I knew it was not me, I’ve run enough training sessions and presented so often that I know I can explain myself (Well, I hope so! Maybe I am deluded). He just was not getting it. Maybe he was in the wrong job. So I wrote him a set of SQL-generating scripts to get him going. He kept messing up running them. In the end, I knew I was about to leave and when I did within 3 months the real customer would have a broken system. So I wrote a mini-application in PL/SQL for him to do what needed to be done. And set it to email a central team if it failed. The team he would call when he broke it all again. I also simplified the solution. My original system had some bells and whistles to help with future changes, such as over-riding where new partitions went or how old ones were compressed. I stripped it out to keep it as simple as possible. I altered the solution to suit the person that would run it.

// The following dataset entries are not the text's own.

Lemma unit_vector_scale (k : R) (d : vec3 R) :
  0 < k -> unit_vector (vscale k d) = unit_vector d.
Proof.
  intros Hk.
  assert (Hlen : length3 (vscale k d) = k * length3 d).
  { unfold length3.
    replace (squared_length (vscale k d))
      with ((k * k) * squared_length d) by (real_ops; ring).
    rewrite sqrt_mult by (try apply squared_length_nonneg; nra).
    rewrite sqrt_square by lra. reflexivity. }
  unfold unit_vector. rewrite Hlen.
  unfold vdivs, vscale; cbn [vx vy vz fmul fdiv RealFloat].
  unfold Rdiv. rewrite Rinv_mult.
  assert (Hinv : k * / k = 1) by (apply Rinv_r; lra).
  f_equal.
  - transitivity ((k * / k) * (vx d * / length3 d)); [ring|].
    rewrite Hinv; ring.
  - transitivity ((k * / k) * (vy d * / length3 d)); [ring|].
    rewrite Hinv; ring.
  - transitivity ((k * / k) * (vz d * / length3 d)); [ring|].
    rewrite Hinv; ring.
Qed.

Lemma cross_orthogonal (a b : vec3 R) :
  dot (cross a b) a = 0 /\ dot (cross a b) b = 0.
Proof. real_ops. split; ring. Qed.

Lemma cross_swap (a b : vec3 R) : cross b a = vopp (cross a b).
Proof. real_ops. f_equal; ring. Qed.

Lemma vsub_translate (a b t : vec3 R) :
  vsub (vadd b t) (vadd a t) = vsub b a.
Proof. real_ops. f_equal; ring. Qed.

Lemma make_unit_vector_vopp (n : vec3 R) :
  make_unit_vector (vopp n) = vopp (make_unit_vector n).
Proof.
  unfold make_unit_vector. rewrite length3_vopp.
  real_ops. f_equal; ring.
Qed.

Lemma dot_vscale_left_real (k : R) (a b : vec3 R) :
  dot (vscale k a) b = k * dot a b.
Proof. real_ops. ring. Qed.
End RealVectors.

(* ------------------------------------------------------------------ *)
(** ** Densities in exact arithmetic *)

Section RealDensities.
Context {G Smp O : Type}.
Context `{RandomGen R G} `{SamplerOps R Smp} `{OnbOps R O} `{Helpers R}.
Local Open Scope R_scope.

(** X6.  With a unit w axis, the cosine density of a non-zero direction
    lies between 0 and 1/pi. *)
Theorem cosine_value_bounded (self : cosine_pdf.t O) (d : vec3 R) (g : G) :
  squared_length (onb_w (cosine_pdf.uvw self)) = 1 ->
  squared_length d <> 0 ->
  0 <= fst (cosine_pdf.value self d g) <= 1 / PI.
Proof.
  intros Hw Hd. split; [apply cosine_value_nonneg|].
  pose proof PI_RGT_0 as Hpi.
  assert (Hinv : 0 < / PI) by (apply Rinv_0_lt_compat; exact Hpi).
  destruct (cosine_value_real self d g) as [Hpos Hnot].
  set (c := dot (unit_vector d) (onb_w (cosine_pdf.uvw self))) in *.
  destruct (Rlt_dec 0 c) as [Hc|Hc].
  - rewrite (Hpos Hc); cbn [fst].
    assert (Hcs : c * c <= 1).
    { pose proof (dot_squared_bound (unit_vector d)
                    (onb_w (cosine_pdf.uvw self))) as Hcs.
      rewrite unit_vector_length, Hw in Hcs by exact Hd.
      fold c in Hcs. lra. }
    assert (Hle : c <= 1) by nra.
    unfold Rdiv. apply Rmult_le_compat_r; lra.
  - rewrite (Hnot Hc); cbn [fst]. unfold Rdiv. lra.
Qed.

(** X7.  The cosine density depends on the direction only, not on its
    length: scaling the argument by a positive factor changes nothing. *)
Theorem cosine_value_scale_invariant (self : cosine_pdf.t O) (k : R)
  (d : vec3 R) (g : G) :
  0 < k ->
  cosine_pdf.value self (vscale k d) g = cosine_pdf.value self d g.
Proof.
  intros Hk. rewrite !cosine_value_run. cbv zeta.
  rewrite unit_vector_scale by exact Hk. reflexivity.
Qed.

(** X8.  Of two opposite directions at most one has a non-zero cosine
    density. *)
Theorem cosine_value_antipodal (self : cosine_pdf.t O) (d : vec3 R) (g : G) :
  fst (cosine_pdf.value self d g) = 0
  \/ fst (cosine_pdf.value self (vopp d) g) = 0.
Proof.
  destruct (cosine_value_real self d g) as [_ Hnot].
  destruct (cosine_value_real self (vopp d) g) as [_ Hnot'].
  rewrite unit_vector_vopp, dot_vopp_real in Hnot'.
  destruct (Rlt_dec 0 (dot (unit_vector d) (onb_w (cosine_pdf.uvw self))))
    as [Hc|Hc].
  - right. rewrite Hnot' by lra. reflexivity.
  - left. rewrite (Hnot Hc). reflexivity.
Qed.

(** X9.  [micro_pdf] and [glossy_pdf] store the same incoming direction,
    and it has length 1 whenever the constructor's direction has a
    non-zero image in the frame. *)
Theorem incoming_direction_normalised (w wi_ : vec3 R)
  (dist : MicrofacetDistribution.t R) :
  squared_length (world_to_local (build_from_w (O := O) w) wi_) <> 0 ->
  length3 (micro_pdf.wi (micro_pdf.new (O := O) w wi_ dist)) = 1
  /\ glossy_pdf.wi (glossy_pdf.new (O := O) w wi_ dist)
     = micro_pdf.wi (micro_pdf.new (O := O) w wi_ dist).
Proof.
  intros Hin. split; [|reflexivity].
  unfold micro_pdf.new; cbn [micro_pdf.wi].
  rewrite length3_vopp. unfold length3.
  rewrite unit_vector_length by exact Hin. apply sqrt_1.
Qed.

Lemma squared_length_vadd (a b : vec3 R) :
  squared_length (vadd a b)
  = squared_length a + 2 * dot a b + squared_length b.
Proof.
  unfold squared_length, vadd, dot;
    cbn [vx vy vz fadd fmul RealFloat]. ring.
Qed.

I’ve done something like this a few times over the years. Usually it is more to do with the skill set of the team as opposed to actual ability. I’ve on occasion worked with people who are new to Oracle and my time is limited so, rather than give them a solution written in PL/SQL that none of them know, I have done so with SQL and cookery instructions/shell scripts. It’s not the best solution but it is something they can live with.

More recently I had to look at fixing the performance of some SQL statements. Baselines would have done the job perfectly. However, the team were all Java experts and had no desire at all to learn about database administration. (To be frank, they had no time to learn either, it was the usual situation of them having 75 hours of work each every week as management thought just shouting would get things fixed, not hiring enough people). I strongly suspected that they would forget about the baselines and if they had a problem they would be confused as to what was going on. So I fixed the key SQL statements with a set of hints to force both the overall structure of the execution plans as well as which indexes to use etc – and said over and over and over and over that if they ever changed indexes or migrated to a later version of Oracle, those hints would need reviewing. They were, in effect, part of their code base. A big advantage of the hints was that they would see them in their code and it would remind them what had been done. They seemed happy with that.

My point is, sometimes the “best” solution is not the correct one, even when you are keeping within the walls of the computing department(s). Sometimes you need to think about who you are giving the solution to and change the solution accordingly.